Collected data
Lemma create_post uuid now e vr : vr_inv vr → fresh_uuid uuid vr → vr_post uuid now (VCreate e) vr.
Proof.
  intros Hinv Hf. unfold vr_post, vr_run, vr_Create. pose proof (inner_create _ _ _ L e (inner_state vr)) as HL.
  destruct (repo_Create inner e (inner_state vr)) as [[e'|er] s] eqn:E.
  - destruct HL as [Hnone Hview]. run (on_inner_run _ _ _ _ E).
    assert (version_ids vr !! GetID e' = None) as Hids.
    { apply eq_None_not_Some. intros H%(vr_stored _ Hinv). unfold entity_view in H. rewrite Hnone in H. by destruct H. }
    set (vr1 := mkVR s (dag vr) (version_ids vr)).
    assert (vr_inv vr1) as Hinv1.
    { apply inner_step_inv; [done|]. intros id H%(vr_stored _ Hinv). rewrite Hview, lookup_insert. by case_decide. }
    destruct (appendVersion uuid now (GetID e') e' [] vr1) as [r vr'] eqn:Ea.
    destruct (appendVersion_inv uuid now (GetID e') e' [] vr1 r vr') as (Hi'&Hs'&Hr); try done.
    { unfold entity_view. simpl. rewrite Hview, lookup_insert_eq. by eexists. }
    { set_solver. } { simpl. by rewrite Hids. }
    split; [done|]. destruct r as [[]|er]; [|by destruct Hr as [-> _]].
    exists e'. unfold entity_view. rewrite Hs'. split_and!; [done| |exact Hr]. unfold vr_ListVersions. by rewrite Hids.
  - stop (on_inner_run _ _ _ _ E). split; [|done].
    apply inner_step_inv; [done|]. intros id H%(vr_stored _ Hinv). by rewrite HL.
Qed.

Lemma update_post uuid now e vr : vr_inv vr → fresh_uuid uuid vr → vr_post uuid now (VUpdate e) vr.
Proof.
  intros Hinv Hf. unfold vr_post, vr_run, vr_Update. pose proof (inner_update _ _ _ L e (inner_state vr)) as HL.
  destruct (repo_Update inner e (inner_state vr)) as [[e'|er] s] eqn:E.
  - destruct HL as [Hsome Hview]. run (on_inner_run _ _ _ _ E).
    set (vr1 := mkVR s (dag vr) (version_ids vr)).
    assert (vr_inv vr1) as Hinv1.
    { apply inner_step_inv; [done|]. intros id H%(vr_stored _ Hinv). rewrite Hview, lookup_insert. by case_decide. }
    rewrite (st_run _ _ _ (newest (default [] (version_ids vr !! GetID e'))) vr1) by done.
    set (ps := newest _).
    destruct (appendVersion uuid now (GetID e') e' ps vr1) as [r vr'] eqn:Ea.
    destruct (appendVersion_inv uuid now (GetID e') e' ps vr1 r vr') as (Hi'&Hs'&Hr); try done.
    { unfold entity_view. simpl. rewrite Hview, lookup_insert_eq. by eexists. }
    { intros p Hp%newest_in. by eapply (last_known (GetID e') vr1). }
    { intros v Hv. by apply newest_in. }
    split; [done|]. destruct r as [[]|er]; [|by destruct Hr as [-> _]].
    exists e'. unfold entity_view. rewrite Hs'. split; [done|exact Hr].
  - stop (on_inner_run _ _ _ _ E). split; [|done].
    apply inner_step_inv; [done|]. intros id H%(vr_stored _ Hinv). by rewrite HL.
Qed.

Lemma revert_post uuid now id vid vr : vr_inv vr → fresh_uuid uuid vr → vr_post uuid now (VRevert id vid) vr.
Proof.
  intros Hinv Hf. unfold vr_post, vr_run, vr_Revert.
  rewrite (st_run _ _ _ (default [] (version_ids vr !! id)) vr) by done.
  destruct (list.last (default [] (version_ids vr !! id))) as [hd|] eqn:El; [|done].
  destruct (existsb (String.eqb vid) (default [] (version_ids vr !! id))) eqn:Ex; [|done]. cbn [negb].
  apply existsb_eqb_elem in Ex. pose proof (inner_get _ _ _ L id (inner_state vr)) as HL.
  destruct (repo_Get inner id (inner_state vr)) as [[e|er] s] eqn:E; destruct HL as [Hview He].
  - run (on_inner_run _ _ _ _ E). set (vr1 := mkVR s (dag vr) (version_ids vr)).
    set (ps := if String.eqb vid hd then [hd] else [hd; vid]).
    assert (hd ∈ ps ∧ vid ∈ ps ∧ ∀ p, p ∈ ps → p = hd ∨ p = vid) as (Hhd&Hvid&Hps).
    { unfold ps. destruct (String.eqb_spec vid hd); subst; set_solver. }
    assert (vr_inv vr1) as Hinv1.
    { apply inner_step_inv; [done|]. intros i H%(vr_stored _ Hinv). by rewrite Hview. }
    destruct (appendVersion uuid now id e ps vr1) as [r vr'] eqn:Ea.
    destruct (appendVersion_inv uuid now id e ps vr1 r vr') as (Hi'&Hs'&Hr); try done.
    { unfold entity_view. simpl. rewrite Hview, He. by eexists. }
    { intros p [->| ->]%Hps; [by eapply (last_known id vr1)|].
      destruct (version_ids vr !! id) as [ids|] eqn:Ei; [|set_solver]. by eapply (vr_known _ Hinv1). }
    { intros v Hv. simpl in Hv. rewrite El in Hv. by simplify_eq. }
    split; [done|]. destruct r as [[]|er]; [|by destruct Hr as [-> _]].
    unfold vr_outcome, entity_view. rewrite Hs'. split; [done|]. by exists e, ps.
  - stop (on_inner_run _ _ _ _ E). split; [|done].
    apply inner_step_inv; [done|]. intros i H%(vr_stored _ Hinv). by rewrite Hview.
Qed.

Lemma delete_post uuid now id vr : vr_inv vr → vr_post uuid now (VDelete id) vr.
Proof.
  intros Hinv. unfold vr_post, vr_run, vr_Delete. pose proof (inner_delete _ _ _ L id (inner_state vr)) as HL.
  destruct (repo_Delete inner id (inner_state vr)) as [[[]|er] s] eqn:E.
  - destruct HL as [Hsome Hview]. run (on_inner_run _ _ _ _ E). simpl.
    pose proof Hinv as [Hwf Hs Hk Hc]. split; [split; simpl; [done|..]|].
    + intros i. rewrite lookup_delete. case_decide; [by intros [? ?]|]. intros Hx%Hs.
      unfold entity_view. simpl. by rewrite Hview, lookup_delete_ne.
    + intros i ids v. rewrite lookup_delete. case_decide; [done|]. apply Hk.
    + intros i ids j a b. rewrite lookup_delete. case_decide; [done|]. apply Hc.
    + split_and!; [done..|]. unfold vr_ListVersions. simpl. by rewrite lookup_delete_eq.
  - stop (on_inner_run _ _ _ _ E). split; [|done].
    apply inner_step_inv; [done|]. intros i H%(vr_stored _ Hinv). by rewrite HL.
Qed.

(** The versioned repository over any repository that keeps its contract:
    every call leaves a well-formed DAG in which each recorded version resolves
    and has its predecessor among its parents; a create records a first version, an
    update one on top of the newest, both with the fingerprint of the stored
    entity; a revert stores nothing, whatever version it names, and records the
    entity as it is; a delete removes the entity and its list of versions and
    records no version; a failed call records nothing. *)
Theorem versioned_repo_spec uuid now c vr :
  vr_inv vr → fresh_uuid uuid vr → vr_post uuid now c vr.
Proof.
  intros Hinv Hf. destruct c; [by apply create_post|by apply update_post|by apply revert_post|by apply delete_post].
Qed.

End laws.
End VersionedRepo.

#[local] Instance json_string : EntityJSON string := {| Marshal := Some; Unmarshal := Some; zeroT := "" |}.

* [REQUIRED ACTION] Restate verbatim the first line above and all lines after it through the line containing "destruct (appendVersion uuid now (GetID e') e' []"; omit the rest.

* [RESPONSE TO THIS TASK]
Lemma create_post uuid now e vr : vr_inv vr → fresh_uuid uuid vr → vr_post uuid now (VCreate e) vr.
Proof.
  intros Hinv Hf. unfold vr_post, vr_run, vr_Create. pose proof (inner_create _ _ _ L e (inner_state vr)) as HL.
  destruct (repo_Create inner e (inner_state vr)) as [[e'|er] s] eqn:E.
  - destruct HL as [Hnone Hview]. run (on_inner_run _ _ _ _ E).
    assert (version_ids vr !! GetID e' = None) as Hids.
    { apply eq_None_not_Some. intros H%(vr_stored _ Hinv). unfold entity_view in H. rewrite Hnone in H. by destruct H. }
    set (vr1 := mkVR s (dag vr) (version_ids vr)).
    assert (vr_inv vr1) as Hinv1.
    { apply inner_step_inv; [done|]. intros id H%(vr_stored _ Hinv). rewrite Hview, lookup_insert. by case_decide. }
    destruct (appendVersion uuid now (GetID e') e' [] vr1) as [r vr'] eqn:Ea.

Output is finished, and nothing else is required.